(* ===== verification/PppController.v ===== *)
(** * PppController: the point-to-point daemon and the terminals it may use

    Models [server/PppController.cpp].  In the child, when execl() fails, the
    code returns into the daemon's own code; the model has no such child. *)
From S2P Require Import Prelude Platform Cstd Fwmark UidRanges Children Netlink NetdConstants.
From S2P Require Import TetherController.

Module PppController.

Definition PPPD : string := "/system/bin/pppd".

(** [mPid] is 0 when there is no child. *)
Record t := State { mTtys : list string; mPid : Z; errno : Z }.
Definition set_mTtys l (s : t) : t := State l (mPid s) (errno s).
Definition set_mPid p (s : t) : t := State (mTtys s) p (errno s).
Definition set_errno e (s : t) : t := State (mTtys s) (mPid s) e.
Definition init : t := State [] 0 0.

Section Operations.
Context {K : Kernel}.

(** [dev] has 32 bytes. *)
Definition pppd_args (tty : string) (local remote dns1 dns2 : Z) : list string :=
  let ntoa := TetherController.inet_ntoa in
  [PPPD; "-detach"; String.substring 0 31 ("/dev/" +:+ tty); "115200"; ntoa local +:+ ":" +:+ ntoa remote;
   "ms-dns"; ntoa dns1; "ms-dns"; ntoa dns2; "lcp-max-configure"; "99999"].

Definition attachPppd (tty : string) (local remote dns1 dns2 : Z) : M t Z :=
  s ← gets id;
  if negb (mPid s =? 0) then modify (set_errno EBUSY);; mret (-1)
  else if negb (existsb (String.eqb tty) (mTtys s)) then modify (set_errno (- EINVAL));; mret (-1)
  else
    child ← sys_spawn (pppd_args tty local remote dns1 dns2);
    match child with
    | SpawnError e => modify (set_errno e);; mret (-1)
    | Spawned pid _ => modify (set_mPid pid);; mret 0
    end.

(** The terminal is not looked at. *)
Definition detachPppd (tty : string) : M t Z :=
  s ← gets id;
  if mPid s =? 0 then mret 0
  else sys_kill (mPid s);; modify (set_mPid 0);; mret 0.

Definition is_tty (d_name : string) : bool :=
  negb (String.prefix "." d_name) && String.prefix "tty" d_name && (3 <? strlen d_name).

Definition updateTtyList : M t Z :=
  modify (set_mTtys []);;
  d ← sys_readdir "/sys/class/tty";
  match d with
  | None => mret (-1)
  | Some entries =>
      modify (set_mTtys (List.filter is_tty (map fst entries)));; mret 0
  end.

Definition getTtyList : M t (list string) := updateTtyList;; gets mTtys.
End Operations.

Definition believed (s : t) : list (string * Z) := if mPid s =? 0 then [] else [(PPPD, mPid s)].

Definition inv (rest : list (string * Z)) (s : t) (tr : trace) : Prop := owns rest (believed s) tr.

Definition safe {K : Kernel} {A} (m : M t A) : Prop :=
  forall rest s tr, inv rest s tr -> wp m (fun _ s' tr' => inv rest s' tr') s tr.

Section Proofs.
Context {K : Kernel} (HK : pid_laws K).

Lemma safe_attachPppd tty l r d1 d2 : safe (attachPppd tty l r d1 d2).
Proof.
  intros rest s tr Hs. apply wp_bind, wp_gets. cbn [id].
  destruct (mPid s =? 0) eqn:E; cbn [negb]; bool_to_prop; [|by apply wp_bind, wp_modify, wp_ret].
  destruct (existsb _ _); cbn [negb]; [|by apply wp_bind, wp_modify, wp_ret].
  apply wp_bind. unfold sys_spawn, wp at 1. destruct (k_spawn _ _) as [e|pid fd] eqn:Ek.
  - by apply wp_bind, wp_modify, wp_ret.
  - apply HK in Ek as (Hpid & _ & Hnew). apply wp_bind, wp_modify, wp_ret. unfold inv, believed in *.
    rewrite E in Hs. cbn -[pppd_args]. rewrite (proj2 (Z.eqb_neq pid 0)) by lia. by apply owns_spawn.
Qed.

Lemma safe_detachPppd tty : safe (detachPppd tty).
Proof.
  intros rest s tr Hs. apply wp_bind, wp_gets. cbn [id].
  destruct (mPid s =? 0) eqn:E; [by apply wp_ret|]. apply wp_bind. unfold sys_kill, wp at 1.
  apply wp_bind, wp_modify, wp_ret. unfold inv, believed in *. rewrite E in Hs. by eapply owns_kill.
Qed.

Lemma safe_getTtyList : safe getTtyList.
Proof.
  intros rest s tr Hs. unfold getTtyList, updateTtyList. apply wp_bind, wp_bind, wp_modify, wp_bind.
  unfold sys_readdir, wp at 1. destruct (k_readdir _ _) as [entries|]; [|by apply wp_ret, wp_gets].
  by apply wp_bind, wp_modify, wp_ret, wp_gets.
Qed.
End Proofs.
End PppController.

• _Description of the task_
Find each line above that contains "attachPppd", and copy those lines.

• _Exercise response_
Definition attachPppd (tty : string) (local remote dns1 dns2 : Z) : M t Z :=
Lemma safe_attachPppd tty l r d1 d2 : safe (attachPppd tty l r d1 d2).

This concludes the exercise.